Mas, a aprovação dessa PEC seria bem mais fácil, pois estados e municípios têm interesse em transformar sua dívida ativa em moeda de pagamento. De qualquer forma, o mercado rugiria. Como dizia o saudoso engenheiro Eliezer Batista, não contem com a compreensão do capital financeiro para uma política econômica soberana porque ele é covarde, apátrida e cruel. Não é bem a questão dele ser bom ou mal. É a sua natureza. O mercado interpreta os fundamentos da economia. O ponto é quando ele se manifesta em função de análises racionais ou quando seu posicionamento carrega fortes dosagens de manipulação.

Na última sexta-feira, alguns celerados de instituições financeira previam que já na próxima reunião do Copom (dias 26 e 27 de outubro), o BC vai dobrar a aposta em relação ao aumento da taxa Selic. A majoração da taxa de juros saltaria de um ponto para dois pontos percentuais, atravessando a já ousada projeção de 1,5 ponto percentual que algumas casas bancárias vinham praticando. A Selic dispararia, portanto, de 6,25% para 8,25% em uma única reunião do Copom.
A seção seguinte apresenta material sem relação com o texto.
(** [bool(v)] *)
Definition json_truthy (v : json) : bool :=
  match v with
  | JNull => false
  | JBool b => b
  | JNum f => truthy f
  | JInt z => negb (Z.eqb z 0)
  | JStr s => negb (String.eqb s EmptyString)
  | JArr l => match l with [] => false | _ => true end
  | JObj kv => match kv with [] => false | _ => true end
  end.

Definition is_dict (v : json) : bool :=
  match v with
  | JObj _ => true
  | _ => false
  end.

(** The least magnitude of an [int] that does not round to a float:
    [2**1024 - 2**970]. *)
Definition FLOAT_OVERFLOW : Z := 2 ^ 1024 - 2 ^ 970.

(** ** Trading configuration (module constants) *)

Definition SPREAD : Q := 0.035 / 100.
Definition BASE_AMOUNT : Q := 0.047.
Definition CAPITAL_USAGE_PERCENT : Q := 0.99.
Definition SAFETY_MARGIN_PERCENT : Q := 0.01.
Definition ORDER_TIMEOUT : Q := 90.
Definition AVELLANEDA_REFRESH_INTERVAL : Q := 900.

Inductive side : Type := Buy | Sell.

Definition side_eqb (a b : side) : bool :=
  match a, b with
  | Buy, Buy | Sell, Sell => true
  | _, _ => false
  end.

(** ** Global state *)

Record globals : Type := mkGlobals {
  current_order_id : option Z;
  last_mid_price : option pyfloat;
  order_side : side;
  available_capital : option pyfloat;
  portfolio_value : option pyfloat;
  account_state_received : bool;
  current_position_size : pyfloat;
  last_order_base_amount : pyfloat;
  avellaneda_params : option json;
  last_avellaneda_update : Q
}.

Definition set_current_order_id (v : option Z) (g : globals) : globals :=
  mkGlobals v (last_mid_price g) (order_side g) (available_capital g)
    (portfolio_value g) (account_state_received g) (current_position_size g)
    (last_order_base_amount g) (avellaneda_params g) (last_avellaneda_update g).

Definition set_last_mid_price (v : option pyfloat) (g : globals) : globals :=
  mkGlobals (current_order_id g) v (order_side g) (available_capital g)
    (portfolio_value g) (account_state_received g) (current_position_size g)
    (last_order_base_amount g) (avellaneda_params g) (last_avellaneda_update g).

Definition set_order_side (v : side) (g : globals) : globals :=
  mkGlobals (current_order_id g) (last_mid_price g) v (available_capital g)
    (portfolio_value g) (account_state_received g) (current_position_size g)
    (last_order_base_amount g) (avellaneda_params g) (last_avellaneda_update g).

Definition set_capital (ac pv : pyfloat) (g : globals) : globals :=
  mkGlobals (current_order_id g) (last_mid_price g) (order_side g) (Some ac)
    (Some pv) true (current_position_size g)
    (last_order_base_amount g) (avellaneda_params g) (last_avellaneda_update g).

Definition set_current_position_size (v : pyfloat) (g : globals) : globals :=
  mkGlobals (current_order_id g) (last_mid_price g) (order_side g)
    (available_capital g) (portfolio_value g) (account_state_received g) v
    (last_order_base_amount g) (avellaneda_params g) (last_avellaneda_update g).

Definition set_last_order_base_amount (v : pyfloat) (g : globals) : globals :=
  mkGlobals (current_order_id g) (last_mid_price g) (order_side g)
    (available_capital g) (portfolio_value g) (account_state_received g)
    (current_position_size g) v (avellaneda_params g) (last_avellaneda_update g).

Definition set_avellaneda_params (v : option json) (g : globals) : globals :=
  mkGlobals (current_order_id g) (last_mid_price g) (order_side g)
    (available_capital g) (portfolio_value g) (account_state_received g)
    (current_position_size g) (last_order_base_amount g) v
    (last_avellaneda_update g).

Definition set_last_avellaneda_update (v : Q) (g : globals) : globals :=
  mkGlobals (current_order_id g) (last_mid_price g) (order_side g)
    (available_capital g) (portfolio_value g) (account_state_received g)
    (current_position_size g) (last_order_base_amount g) (avellaneda_params g) v.

(** The module's initial bindings. *)
Definition initial_globals : globals :=
  mkGlobals None None Buy None None false (Fin 0) (Fin 0) None 0.

(** ** Stream handlers *)

Section Handlers.

(** [float(s)] on a string is Python's parser; the environment constants
    come from the process environment and the market lookup. *)
Variable float_of_str : string -> option pyfloat.
Variable ACCOUNT_INDEX : Z.
Variable market_key : string.   (* str(MARKET_ID) *)

(** [float(v)].  An [int] converts when it rounds to a float, that is
    below [FLOAT_OVERFLOW] in magnitude; beyond that [float] raises
    [OverflowError]. *)
Definition py_float (v : json) : res pyfloat :=
  match v with
  | JNull => Raise TypeError
  | JBool b => Ok (Fin (if b then 1 else 0))
  | JNum f => Ok f
  | JInt z =>
      if Z.ltb (Z.abs z) FLOAT_OVERFLOW
      then Ok (Fin (inject_Z z))
      else Raise OverflowError
  | JStr s =>
      match float_of_str s with
      | Some f => Ok f
      | None => Raise ValueError
      end
  | JArr _ | JObj _ => Raise TypeError
  end.

(** [except (ValueError, TypeError)]: the handler swallows these two and
    lets every other exception escape. *)
Definition except_value_type {A : Type} (body : res A) (handler : A) : res A :=
  match body with
  | Raise ValueError | Raise TypeError => Ok handler
  | r => r
  end.

Definition on_user_stats_update (account_id : Z) (stats : json) (g : globals)
  : res globals :=
  except_value_type
    (if Z.eqb account_id ACCOUNT_INDEX then
       a <- py_get stats "available_balance" (JNum (Fin 0)) ;;
       new_available_capital <- py_float a ;;
       p <- py_get stats "portfolio_value" (JNum (Fin 0)) ;;
       new_portfolio_value <- py_float p ;;
       if gtb new_available_capital (Fin 0) && gtb new_portfolio_value (Fin 0)
       then Ok (set_capital new_available_capital new_portfolio_value g)
       else Ok g
     else Ok g)
    g.

(** The positions part of [on_account_all_update].  The trade ledger and the
    readiness event are not part of [globals]; an exception raised while the
    position is being read leaves [current_position_size] as it was, whether
    it is caught here or by the subscriber task. *)
Definition on_account_all_update (account_id : Z) (data : json) (g : globals)
  : globals :=
  if Z.eqb account_id ACCOUNT_INDEX then
    match
      (new_positions <- py_get data "positions" (JObj []) ;;
       market_position <- py_get new_positions market_key JNull ;;
       if json_truthy market_position
       then (p <- py_get market_position "position" (JNum (Fin 0)) ;; py_float p)
       else Ok (Fin 0))
    with
    | Ok new_size =>
        if neqb new_size (current_position_size g)
        then set_current_position_size new_size g
        else g
    | Raise _ => g
    end
  else g.

(** What a stats update reports under a key ([stats.get(key, 0)]); the
    default only ever reaches [float()], which takes the integer zero to the
    float zero. *)
Definition reported (kv : list (string * json)) (key : string) : json :=
  match dict_get kv key with
  | Some v => v
  | None => JNum (Fin 0)
  end.

(** Both reported values parse as numbers and are strictly positive. *)
Definition both_positive (kv : list (string * json)) (x y : pyfloat) : Prop :=
  py_float (reported kv "available_balance") = Ok x /\
  py_float (reported kv "portfolio_value") = Ok y /\
  gtb x (Fin 0) = true /\ gtb y (Fin 0) = true.

(** The reported value under [key] is an integer beyond the float range. *)
Definition overflows (kv : list (string * json)) (key : string) : Prop :=
  py_float (reported kv key) = Raise OverflowError.

End Handlers.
As candinhas do mercado buzinam que cresceu muito a percepção de insolvência. Ora, insolvência de quem? Do Estado brasileiro? Com mais de US$ 320 bilhões de reservas cambiais? Além de ativos físicos com qualidade internacional, no valor de mais de R$ 1 trilhão. Coisa de louco. A circunstância exige parcimônia e coragem do presidente do BC, Roberto Campos Neto. Os próximos dias serão histéricos. Se a área econômica se deixar ser conduzida, aí, sim, a herança de Paulo Guedes será a condescendência. Mesmo que tenha feito apenas uma migração suave do regime fiscal de forma a atender gastos emergenciais.